Недуг бытия (Хроника дней Евгения Баратынского) — страница 17 из 76

Она простодушно хвастала своими первыми светскими успехами.

— А зимою, в первый день нового года, папенька возил меня на праздник в Эрмитаж.

Он слегка покраснел. Он мог быть, он должен был бы присутствовать на этом празднике, ежели бы…

— Лож не было, государь и его семья занимали кресла меж оркестром и скамьями. А по обеим сторонам, по ступенькам, — Мари летуче раскинула руками, — стояли камер-пажи. Ах, какая красивая форма! Какие шпаги!

"Ничего особенного. Только треуголки, обшитые позументом, и лосины, точно, хороши. А шпаги — игрушка, забава младенческая".

— Для ужина устроили дивный хрустальный шатер.

— Стеклянный, наверное. Стеклянную палатку.

— Ах, не прерывайте! Вот такой шатер…

Мари ручкою зонтика нарисовала на песке нечто, похожее на китайскую пагоду.

— Стены и потолок из стеклянных узоров, очень миленьких. Изнутри все это освещается канделябрами, а снаружи люстрами и лампами. Очаровательно! — Кузина упоенно рассмеялась. — Шатер казался сотканным из брильянтов! А если бы вы слышали музыку обер-егермейстера Нарышкина! О, это волшебство…

Она напела вполголоса тихонько, но очень верно и с чувством:

Я скромна и молчалива,

Редко видит свет ме-ня-а…

Поправила выбившийся из-под шляпки локон и вздохнула печально:

— Ах, кузен, какая жалость, что вас не было о ту пору в Петербурге!

Он молчал, похлестывая гибким прутом жасминовые кусты.

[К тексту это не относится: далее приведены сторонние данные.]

(** Recovery with the record committed in the slot [t], and with it staged only. *)
Lemma select_committed m expected previous c t :
  decoded c -> continuation_ok expected previous c -> staging_slot m previous t ->
  view m t = OBSERVATION R3E_SLOT_VALID c ->
  r3e_select (view m GUARDIAN_NODE_LINK_PERSISTENCE_SLOT_A)
             (view m GUARDIAN_NODE_LINK_PERSISTENCE_SLOT_B)
  = RECOVERY GUARDIAN_NODE_LINK_PERSISTENCE_OPERATION_OK
      GUARDIAN_NODE_LINK_PERSISTENCE_STATUS_VALID_PERSISTED_STATE
      GUARDIAN_NODE_LINK_PERSISTENCE_RECOVERY_VALID (Some (c, t)).
Proof.
  intros Hc Hcont Hst Hv. unfold staging_slot in Hst. destruct previous as [p|].
  - assert (Hdec : decoded p).
    { pose proof (view_decoded m (other_slot t)) as Hx. rewrite Hst in Hx. by apply Hx. }
    destruct (continuation_adjacent expected p c Hdec Hc Hcont) as [Hadj _].
    destruct (cont_previous _ _ _ Hcont p eq_refl) as (_ & Hg & _ & _).
    assert (Hboth : forall x y, r3e_select (OBSERVATION R3E_SLOT_VALID x)
        (OBSERVATION R3E_SLOT_VALID y) = r3e_select_valid (OBSERVATION R3E_SLOT_VALID x)
        (OBSERVATION R3E_SLOT_VALID y)) by reflexivity.
    destruct t; cbn [other_slot] in Hst; rewrite Hv, Hst, Hboth;
      unfold r3e_select_valid; cbn [obs_state obs_record].
    + rewrite (proj2 (Z.ltb_ge _ _)) by lia. rewrite (proj2 (Z.ltb_lt _ _)) by lia. by rewrite Hadj.
    + rewrite (proj2 (Z.ltb_lt _ _)) by lia. by rewrite Hadj.
  - destruct Hst as [-> Hst]. cbn [other_slot] in Hst. by rewrite Hv, Hst.
Qed.

Lemma select_staged m previous t :
  staging_slot m previous t -> view m t = OBSERVATION R3E_SLOT_TORN zero_record ->
  r3e_select (view m GUARDIAN_NODE_LINK_PERSISTENCE_SLOT_A)
             (view m GUARDIAN_NODE_LINK_PERSISTENCE_SLOT_B)
  = RECOVERY GUARDIAN_NODE_LINK_PERSISTENCE_OPERATION_OK
      (if previous is Some _ then GUARDIAN_NODE_LINK_PERSISTENCE_STATUS_VALID_PERSISTED_STATE
       else GUARDIAN_NODE_LINK_PERSISTENCE_STATUS_TORN_OR_INCOMPLETE_UPDATE)
      (if previous is Some _ then GUARDIAN_NODE_LINK_PERSISTENCE_RECOVERY_VALID_WITH_TORN_PEER
       else GUARDIAN_NODE_LINK_PERSISTENCE_RECOVERY_TORN_ONLY)
      match previous with Some p => Some (p, other_slot t) | None => None end.
Proof.
  intros Hst Hv. unfold staging_slot in Hst. destruct previous as [p|].
  - by destruct t; cbn [other_slot] in Hst; rewrite Hv, Hst.
  - destruct Hst as [-> Hst]. cbn [other_slot] in Hst. by rewrite Hv, Hst.
Qed.
(** The commit went through the persistence provider and the anchor, in this
    order, and the anchor reads back as the candidate's. *)
Definition continues (e : identity_t) (previous : record) (next_epoch next_sequence : Z)
    (s : S) (c : record) (s' : S) : Prop :=
  exists s1 s2 s3 a a',
    read s e zero_anchor unset = (anchor_ok, a, valid_status, s1) /\
    compare_spec a previous = matches /\ next_epoch = rec_accepted_epoch previous /\
    rec_accepted_sequence previous < next_sequence /\
    rec_record_generation previous + 1 < UINT32_MAX /\
    c = continuation_record previous next_sequence /\
    guardian_node_link_freshness_persistence_transact_commit (Some persistence) (Some previous)
      (Some e) (Some c) (Some GUARDIAN_NODE_LINK_PERSISTENCE_TRANSACTION_INVALID) s1
      = (GUARDIAN_NODE_LINK_PERSISTENCE_OPERATION_OK,
         Some GUARDIAN_NODE_LINK_PERSISTENCE_TRANSACTION_COMMITTED, s2) /\
    advance s2 e (rec_record_generation previous) (rec_record_generation c) (commitment_of c)
      = (anchor_ok, s3) /\
    read s3 e zero_anchor unset = (anchor_ok, a', valid_status, s') /\
    compare_spec a' c = matches.

Lemma continuation_record_ok e previous n :
  record_ok e previous -> 0 < n -> record_ok e (continuation_record previous n).
Proof. intros [H1 H2 H3 H4 H5 H6] Hn. constructor; try assumption. cbn. lia. Qed.

Lemma advance_eq e previous n c s :
  is_u32 (rec_record_generation previous) -> rec_record_generation previous + 1 < UINT32_MAX ->
  guardian_node_link_rollback_anchor_advance (Some anchor) (Some e) (rec_record_generation previous)
    (rec_record_generation (continuation_record previous n)) (Some c) s
  = advance s e (rec_record_generation previous)
      (rec_record_generation (continuation_record previous n)) c.
Proof.
  intros Hu Hg. unfold guardian_node_link_rollback_anchor_advance. rewrite Hadvance.
  rewrite next_generation_spec by exact Hu. rewrite decide_True by exact Hg.
  rewrite bool_decide_true by reflexivity. cbn [negb continuation_record rec_record_generation].
  unfold is_u32, UINT32_MAX in *. rewrite u32_id by (unfold is_u32; lia).
  by rewrite bool_decide_true.
Qed.
(* ===== verification/Security.v ===== *)
(** * Authenticated sessions

    Model of [firmware/Security/Src/guardian_security.c]: the challenge-response
    handshake over a pre-shared key, the session it opens, the envelope of
    privileged requests with its strict counter, role checks, the envelope of
    responses and the diagnostics.  Every operation takes the security context
    and returns it as it leaves it.  The nonce source of the platform is a
    callback parameter: it is given its context, the buffer to fill, the length
    and the state of the world, and answers its result with the buffer and the
    world.  The erasure of local buffers is not observable and not modelled; the
    erasure of a member of the context sets it to its zero value. *)

From S2P Require Import Prelude Crypto Crc32 Protocol.

(** ** Constants and data of guardian_security.h *)

Definition GUARDIAN_SECURITY_SCHEMA_VERSION : Z := 0x01.
Definition GUARDIAN_SECURITY_PSK_SIZE : nat := 32.
Definition GUARDIAN_SECURITY_NONCE_SIZE : nat := 16.
Definition GUARDIAN_SECURITY_SESSION_KEY_SIZE : nat := 32.
Definition GUARDIAN_SECURITY_TAG_SIZE : nat := 16.
Definition GUARDIAN_SECURITY_AUTH_BEGIN_REQUEST_SIZE : Z := 18.
Definition GUARDIAN_SECURITY_AUTH_BEGIN_RESPONSE_SIZE : Z := 38.
Definition GUARDIAN_SECURITY_AUTH_FINISH_REQUEST_SIZE : Z := 22.
Definition GUARDIAN_SECURITY_AUTH_FINISH_RESPONSE_SIZE : Z := 8.
Definition GUARDIAN_SECURITY_STATUS_PAYLOAD_SIZE : Z := 36.
Definition GUARDIAN_SECURITY_REQUEST_OVERHEAD : Z := 32.
Definition GUARDIAN_SECURITY_RESPONSE_OVERHEAD : Z := 33.
Definition GUARDIAN_SECURITY_MAX_REQUEST_INNER_PAYLOAD : Z :=
  u16 (Z.of_nat GUARDIAN_MAX_PAYLOAD_SIZE - GUARDIAN_SECURITY_REQUEST_OVERHEAD).
Definition GUARDIAN_SECURITY_MAX_RESPONSE_INNER_PAYLOAD : Z :=
  u16 (Z.of_nat GUARDIAN_MAX_PAYLOAD_SIZE - GUARDIAN_SECURITY_RESPONSE_OVERHEAD).
Definition GUARDIAN_SECURITY_DEFAULT_SESSION_TIMEOUT_SECONDS : Z := 300.
Definition GUARDIAN_SECURITY_PENDING_TIMEOUT_SECONDS : Z := 30.

(** [guardian_security_role_t]: a role is the value of the enumeration object. *)
Definition GUARDIAN_SECURITY_ROLE_NONE : Z := 0.
Definition GUARDIAN_SECURITY_ROLE_OBSERVER : Z := 1.
Definition GUARDIAN_SECURITY_ROLE_OPERATOR : Z := 2.
Definition GUARDIAN_SECURITY_ROLE_ADMIN : Z := 3.

Inductive guardian_security_result_t :=
  | GUARDIAN_SECURITY_OK
  | GUARDIAN_SECURITY_ERROR_NULL_ARGUMENT
  | GUARDIAN_SECURITY_ERROR_INVALID_PAYLOAD
  | GUARDIAN_SECURITY_ERROR_UNAUTHORIZED
  | GUARDIAN_SECURITY_ERROR_REPLAY
  | GUARDIAN_SECURITY_ERROR_RANDOM
  | GUARDIAN_SECURITY_ERROR_OUTPUT_TOO_SMALL.

#[global] Instance guardian_security_result_t_eq_dec : EqDecision guardian_security_result_t.
Proof. solve_decision. Defined.

Local Abbreviation result_t := guardian_security_result_t.

(** [int random(void *context, uint8_t *output, size_t length)] *)
Definition guardian_security_random_fn (C W : Type) : Type :=
  option C -> list Z -> nat -> W -> Z * list Z * W.

Record guardian_security_config_t (C W : Type) := SECURITY_CONFIG {
  cfg_psk : list Z;                     (* psk[32] *)
  cfg_max_role : Z;
  cfg_random : option (guardian_security_random_fn C W);
  cfg_random_context : option C;
  cfg_session_timeout_seconds : Z       (* uint16_t *)
}.
Arguments SECURITY_CONFIG {C W}.
Arguments cfg_psk {C W}.
Arguments cfg_max_role {C W}.
Arguments cfg_random {C W}.
Arguments cfg_random_context {C W}.
Arguments cfg_session_timeout_seconds {C W}.

Record guardian_security_pending_t := PENDING {
  pend_valid : Z;
  pend_role : Z;
  pend_session_id : Z;
  pend_client_nonce : list Z;           (* client_nonce[16] *)
  pend_device_nonce : list Z;           (* device_nonce[16] *)
  pend_started_seconds : Z
}.

Record guardian_security_session_t := SESSION {
  sess_valid : Z;
  sess_role : Z;
  sess_session_id : Z;
  sess_session_key : list Z;            (* session_key[32] *)
  sess_next_counter : Z;                (* uint64_t *)
  sess_last_activity_seconds : Z
}.

Record guardian_security_status_t := SECURITY_STATUS {
  stat_configured : Z;
  stat_active : Z;
  stat_active_role : Z;
  stat_session_id : Z;
  stat_next_counter : Z;
  stat_timeout_seconds : Z;
  stat_remaining_seconds : Z;
  stat_auth_successes : Z;
  stat_auth_failures : Z;
  stat_replay_rejections : Z;
  stat_unauthorized_rejections : Z
}.

Record guardian_security_t (C W : Type) := SECURITY {
  sec_config : guardian_security_config_t C W;
  sec_configured : Z;
  sec_pending : guardian_security_pending_t;
  sec_session : guardian_security_session_t;
  sec_auth_successes : Z;
  sec_auth_failures : Z;
  sec_replay_rejections : Z;
  sec_unauthorized_rejections : Z
}.
Arguments SECURITY {C W}.
Arguments sec_config {C W}.
Arguments sec_configured {C W}.
Arguments sec_pending {C W}.
Arguments sec_session {C W}.
Arguments sec_auth_successes {C W}.
Arguments sec_auth_failures {C W}.
Arguments sec_replay_rejections {C W}.
Arguments sec_unauthorized_rejections {C W}.
Lemma client_frame_object key sid c q :
  request_ok q -> frame_object (client_frame key sid c q).
Proof.
  intros (Hc & Hb & Hl & Ht). pose proof (request_envelope_length key sid c (rq_sequence q)
    (rq_command q) (rq_payload q)) as He.
  constructor; cbn [client_frame frame_payload_length frame_payload].
  - unfold is_u16. lia.
  - rewrite length_app, length_replicate. lia.
  - apply bytes_app. split; [|by apply bytes_replicate].
    unfold request_envelope, request_tag_of.
    repeat (apply bytes_app; split);
      auto using put_u32_be_bytes, put_u16_be_bytes, write_u64_be_bytes, bytes_take, hmac_spec_bytes.
    + by apply bytes_cons; [|apply bytes_nil].
    + by apply bytes_cons; [|apply bytes_nil].
Qed.

Lemma client_frame_carries {C W} (s : guardian_security_t C W) c q :
  is_u64 c -> (length (rq_payload q) <= 224)%nat ->
  carries s (client_frame (sess_session_key (sec_session s)) (sess_session_id (sec_session s)) c q)
    c (rq_command q) (rq_payload q).
Proof.
  intros Hc Hl. pose proof (request_envelope_length (sess_session_key (sec_session s))
    (sess_session_id (sec_session s)) c (rq_sequence q) (rq_command q) (rq_payload q)) as He.
  unfold carries. cbn [client_frame frame_payload_length frame_payload frame_sequence].
  split; [lia|]. split; [done|]. split; [done|].
  rewrite Nat2Z.id, take_app_length. reflexivity.
Qed.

Листья звучно лопались; он хлестал все усердней и чаще.

— Я вспоминала вас зимою, — сказала Мари и томно улыбнулась.

Он приостановился с занесенным прутом.

— Я танцевала на этом бале польский с одним камер-пажом. Он очень хорош собой. — Мари скользнула взглядом по фигуре кузена. — И тоже высок.


Она смеялась над ним и презирала его, это было несомненно.

Луна упиралась в окно, — как ни плотно задергивал он штору, холодный, странно властительный свет находил щель и отыскивал его пылающее лицо.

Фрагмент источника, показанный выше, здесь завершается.